2. The application is premised on the grounds set out therein. The applicant’s case is that the suit herein was commenced by the plaintiff/respondent vide a plaint dated 9th August, 2011and filed on 12th September, 2011. The 1st and 2nd defendant/applicants entered appearances through the firm of M/s Kantai & Company advocates vide a Memorandum of Appearance dated 6th October, 2011. On 7th October, 2011 the said advocates filed a Defence on behalf of the 1st and 2nd defendants on 7th October, 2011. The pleadings have since closed. Since the matter was filed there has been no application and/or action before this court with regard to the matter. Since filing of this suit no documents and/or application have been filed in court nor has any step been taken with the aim of prosecuting the matter to its final determination. The applicant’s case is that the plaintiff/respondent herein has slept on his rights by failing to prosecute the matter for an inordinately long time, and has lost interest in the matter and is only keen on dragging the 1st and 2nd defendants/applicants through a tedious court process. The actions of the plaintiff/respondent are tantamount to holding the sword of Damocles over the 1st and 2nd defendants/applicants with no justifiable or legal reason thereof. The same should not be allowed to stand as the plaintiff/respondent has not demonstrated willingness to prosecute the matter. It is a well established doctrine of equity that equity does not favour the indolent, and it is cardinal principle of the law that litigation should not be allowed to continue ad infinitum!The applicant submitted that it is only fair and just that the plaintiff/respondent’s suit against the 1st and 2nd defendants/applicants is dismissed with costs.

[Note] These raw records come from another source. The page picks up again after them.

Lemma dispatch_IdsBelow (ev : Event) (env : Env) (b : Z) (st : State) :
  b <= now env -> IdsBelow b (studyLogs st) ->
  IdsBelow (now env + 1) (studyLogs (snd (dispatch ev env st))).
Proof.
  intros Hb Hinv.
  assert (Hsame : IdsBelow (now env + 1) (studyLogs st))
    by (apply (IdsBelow_weaken b); [lia|exact Hinv]).
  destruct ev; cbn [dispatch].
  - destruct (handleFormSubmit_studyLogs formData env st) as [->|(log & E & ->)];
      [exact Hsame|now apply (IdsBelow_cons b)].
  - rewrite deleteLog_studyLogs. now apply IdsBelow_filter.
  - exact Hsame.
  - exact Hsame.
  - exact Hsame.
  - exact Hsame.
  - destruct (handleModalConfirm_studyLogs env st) as [->| ->]; [exact Hsame|].
    split; [constructor|intros log []].
Qed.

(** Under clock readings that increase strictly from one event to the
    next, the ids stay pairwise distinct. *)
Lemma run_distinct_ids (tz : Z) (evs : list (Z * Event)) (b : Z) (st : State) :
  Increasing b evs -> IdsBelow b (studyLogs st) ->
  NoDup (map id (studyLogs (run tz evs st))).
Proof.
  revert b st. induction evs as [|[t ev] evs IH]; intros b st Hinc Hinv;
    cbn [run].
  - apply Hinv.
  - destruct Hinc as [Hb Hinc]. apply (IH (t + 1)); [exact Hinc|].
    now apply (dispatch_IdsBelow ev {| tza := tz; now := t |} b).
Qed.
Lemma store_ops_dest (shift dst src x y w h ds ss : Z) (o : op) :
  0 <= shift <= 4 -> 0 <= x -> 0 <= y -> 0 <= w -> 0 <= h ->
  x + w < 2 ^ 16 -> y + h < 2 ^ 16 ->
  In o (store_ops shift dst src x y w h ds ss) ->
  exists c r, 0 <= c < w /\ 0 <= r < h /\
    fst o = unaligned_dest (2 ^ shift) 4 dst ds (x + c) (y + r).
Proof.
  intros Hs Hx Hy Hw Hh Hxw Hyh Hin.
  change (2 ^ 16) with 65536 in Hxw, Hyh.
  unfold store_ops in Hin. apply in_flat_map in Hin. destruct Hin as ([k r] & Hin & Ho).
  rewrite store_plan_spec in Hin by (change (2 ^ 32) with 4294967296; lia).
  pose proof (top_spec_inside x y w h Hx Hy Hw Hh k r Hin)
    as (R1 & R2 & R3 & R4 & R5 & R6).
  assert (E : step_ops shift dst src x y ds ss (k, r) =
    unaligned_ops (2 ^ shift) 4 dst
      (OFFSET x y ss (8 * 2 ^ shift) src (rx r) (ry r)) (rx r) (ry r) (rw r) (rh r) ds ss).
  { unfold step_ops. cbn [fst snd]. destruct k; try reflexivity.
    pose proof (top_spec_interior x y w h Hx Hy Hw Hh r Hin) as (A1 & A2 & A3 & A4).
    apply aligned_ops_unaligned; try assumption; change (2 ^ 16) with 65536; lia. }
  rewrite E in Ho. apply unaligned_ops_in in Ho.
  destruct Ho as (c & r' & Hc & Hr & ->). cbn [fst].
  rewrite !s32_small by (change (2 ^ 31) with 2147483648; lia).
  exists (rx r + c - x), (ry r + r' - y). split; [lia|]. split; [lia|].
  f_equal; lia.
Qed.
(** C9 (as amended). Neither routine modifies its source buffer.  The load
    writes only the bytes of the elements of the rectangle in the linear
    destination.  The store writes only the bytes of the elements of the
    rectangle in the tiled destination: for every block-compressed format,
    and for the other formats when the far edges [x + w] and [y + h] are
    below 65536.  The embedding has no allocator: the routines are functions
    from two buffers to two buffers. *)
Theorem store_load_frame (desc : util_format_description) (b : bufs)
    (dst src x y w h ds ss : Z) :
  snd (panfrost_store_tiled_image b dst src x y w h ds ss desc) = snd b /\
  snd (panfrost_load_tiled_image b dst src x y w h ds ss desc) = snd b /\
  (elem_of_bpp (bits (block desc)) = None ->
     panfrost_store_tiled_image b dst src x y w h ds ss desc = b /\
     panfrost_load_tiled_image b dst src x y w h ds ss desc = b) /\
  (forall elem, elem_of_bpp (bits (block desc)) = Some elem ->
     (forall a,
        (forall c r, 0 <= c < units_w desc w -> 0 <= r < units_h desc h ->
           ~ covers elem (dst + u32 (r * ds) + elem * c) a) ->
        fst (panfrost_load_tiled_image b dst src x y w h ds ss desc) a = fst b a) /\
     (0 <= x < 2 ^ 31 -> 0 <= y < 2 ^ 31 ->
      (width (block desc) <= 1 ->
         0 <= w /\ 0 <= h /\ x + w < 2 ^ 16 /\ y + h < 2 ^ 16) ->
      forall a,
        (forall c r, 0 <= c < units_w desc w -> 0 <= r < units_h desc h ->
           ~ covers elem
               (unaligned_dest elem (tile_shift_of desc) dst ds (x + c) (y + r)) a) ->
        fst (panfrost_store_tiled_image b dst src x y w h ds ss desc) a = fst b a)).
Proof.
  split; [apply store_keeps_source|]. split; [apply load_keeps_source|].
  split.
  { intros He. split; [apply store_unsupported, He|].
    unfold panfrost_load_tiled_image. cbv zeta.
    rewrite generic_unsupported by assumption. destruct b; reflexivity. }
  intros elem He. split.
  - intros a Hfree. unfold panfrost_load_tiled_image. cbv zeta. cbn [fst].
    rewrite (generic_run_ops desc elem) by assumption.
    destruct b as [D Sm]. cbn [fst snd].
    destruct (run_ops_load_cases elem
                (unaligned_ops elem (tile_shift_of desc) src dst x y
                   (units_w desc w) (units_h desc h) ss ds) Sm D a)
      as [(o & Hin & Hc & _) | (_ & Hv)]; [exfalso | exact Hv].
    apply unaligned_ops_in in Hin. destruct Hin as (c & r & Hcr & Hr & ->).
    cbn [snd] in Hc. exact (Hfree c r Hcr Hr Hc).
  - intros Hx Hy H16 a Hfree. destruct b as [D Sm]. cbn [fst].
    destruct (Z.ltb_spec 1 (width (block desc))) as [Hw | Hw].
    + unfold panfrost_store_tiled_image.
      destruct (Z.ltb_spec 1 (width (block desc))); [|lia].
      rewrite (generic_run_ops desc elem) by assumption.
      destruct (run_ops_store_cases elem
                  (unaligned_ops elem (tile_shift_of desc) dst src x y
                     (units_w desc w) (units_h desc h) ds ss) D Sm a)
        as [(o & Hin & Hc & _) | (_ & Hv)]; [exfalso | exact Hv].
      apply unaligned_ops_in in Hin. destruct Hin as (c & r & Hcr & Hr & ->).
      cbn [fst] in Hc. rewrite !s32_small in Hc by assumption.
      exact (Hfree c r Hcr Hr Hc).
    + destruct (H16 Hw) as (Hw0 & Hh0 & Hxw & Hyh).
      destruct (elem_shift _ _ He) as (shift & Hs & -> & Hbits).
      rewrite (store_run_ops shift) by assumption.
      destruct (run_ops_store_cases (2 ^ shift)
                  (store_ops shift dst src x y w h ds ss) D Sm a)
        as [(o & Hin & Hc & _) | (_ & Hv)]; [exfalso | exact Hv].
      apply store_ops_dest in Hin; try assumption; try lia.
      destruct Hin as (c & r & Hcr & Hr & E). rewrite E in Hc.
      unfold units_w, units_h, tile_shift_of in Hfree.
      destruct (Z.ltb_spec 1 (width (block desc))); [lia|].
      exact (Hfree c r Hcr Hr Hc).
Qed.
Definition vocab8_params : list ProjectionShard.proj_params :=
  [ {| ProjectionShard.norm_p := {| Norm.scale := [1%R]; Norm.offset := [0%R] |};
       ProjectionShard.proj := {| Linear.w := [[1; 2; 3; 4]%R];
                                  Linear.b := [0; 0; 0; 0]%R |} |};
    {| ProjectionShard.norm_p := {| Norm.scale := [1%R]; Norm.offset := [0%R] |};
       ProjectionShard.proj := {| Linear.w := [[5; 6; 7; 8]%R];
                                  Linear.b := [0; 0; 0; 0]%R |} |} ].

(** One token of activations, replicated on both shards. *)
Definition unit_activations : list (list (list R)) := [ [[1%R]]; [[1%R]] ].

(** A vocabulary of 2 split across 2 shards, output dimension 1, with
    biases that are not zero. *)
Definition small_embedding : EmbeddingShard.t :=
  {| EmbeddingShard.in_dim := 2;
     EmbeddingShard.out_dim := 1;
     EmbeddingShard.in_dim_per_shard := 1 |}.

Definition small_embedding_params : list Linear.linear_params :=
  [ {| Linear.w := [[5%R]]; Linear.b := [1%R] |};
    {| Linear.w := [[7%R]]; Linear.b := [10%R] |} ].

(** Two shards whose RMSNorm scales differ. *)
Definition uneven_norm_params : list Norm.norm_params :=
  [ {| Norm.scale := [1%R]; Norm.offset := [0%R] |};
    {| Norm.scale := [3%R]; Norm.offset := [0%R] |} ].

(** The end-to-end configuration of the specification, with the model
    dimension changed from 4 to 5 so that the heads do not divide it. *)
Definition bad_config : config unit :=
  {| n_vocab := 8; d_model := 5; cores_per_replica := 2; n_heads := 2;
     layers := 1; norm := "layernorm"; seq_len := 3; optimizer := tt |}.

(** The same configuration with a negative layer count. *)
Definition layerless_config : config unit :=
  {| n_vocab := 8; d_model := 5; cores_per_replica := 2; n_heads := 2;
     layers := -1; norm := "layernorm"; seq_len := 3; optimizer := tt |}.

(** Shard-local logits of shape [(n, d)] on every shard. *)
Definition well_shaped (n d : nat) (logits : list (list (list R))) : Prop :=
  Forall (fun lg => length lg = n /\ Forall (fun row => length row = d) lg) logits.

(** A projection whose weights produce [d] logits. *)
Definition proj_shaped (d : nat) (p : ProjectionShard.proj_params) : Prop :=
  length (Linear.b (ProjectionShard.proj p)) = d /\
  Forall (fun r => length r = d) (Linear.w (ProjectionShard.proj p)).

(** A linear layer with weights of shape [(ips, od)] and a bias of shape
    [(od,)]. *)
Definition linear_shaped (ips od : nat) (p : Linear.linear_params) : Prop :=
  length (Linear.b p) = od /\ length (Linear.w p) = ips /\
  Forall (fun r => length r = od) (Linear.w p).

3. The application is opposed by the plaintiff/respondent vide Replying Affidavit sworn on 23rd September, 2014. The respondent states that it is true that the respondent filed this suit on 12th September, 2011 wherein the respondent is seeking damages on behalf of the estate of his deceased wife who died on 11th July, 2010 as a result of a Road Traffic accident along Thika –Matuu road. It is true and correct that the 1st and 2nd defendants entered appearance on 6th October, 2011 through the firm of M/S Kantai & company advocates. However, unfortunately and shortly thereafter, the said firm relocated to an unknown destination. Indeed even as at present the plaintiff states that the said firm is untraceable. Subsequently, the respondent’s former advocates M/S Musyoka Wambua & Katiku were unable to fix the matter for hearing since the 1st and 2nd defendants advocates could not be traced for purposes of being served with invitation notices. That notwithstanding, the defendants have commenced negotiations with the plaintiff on the matter.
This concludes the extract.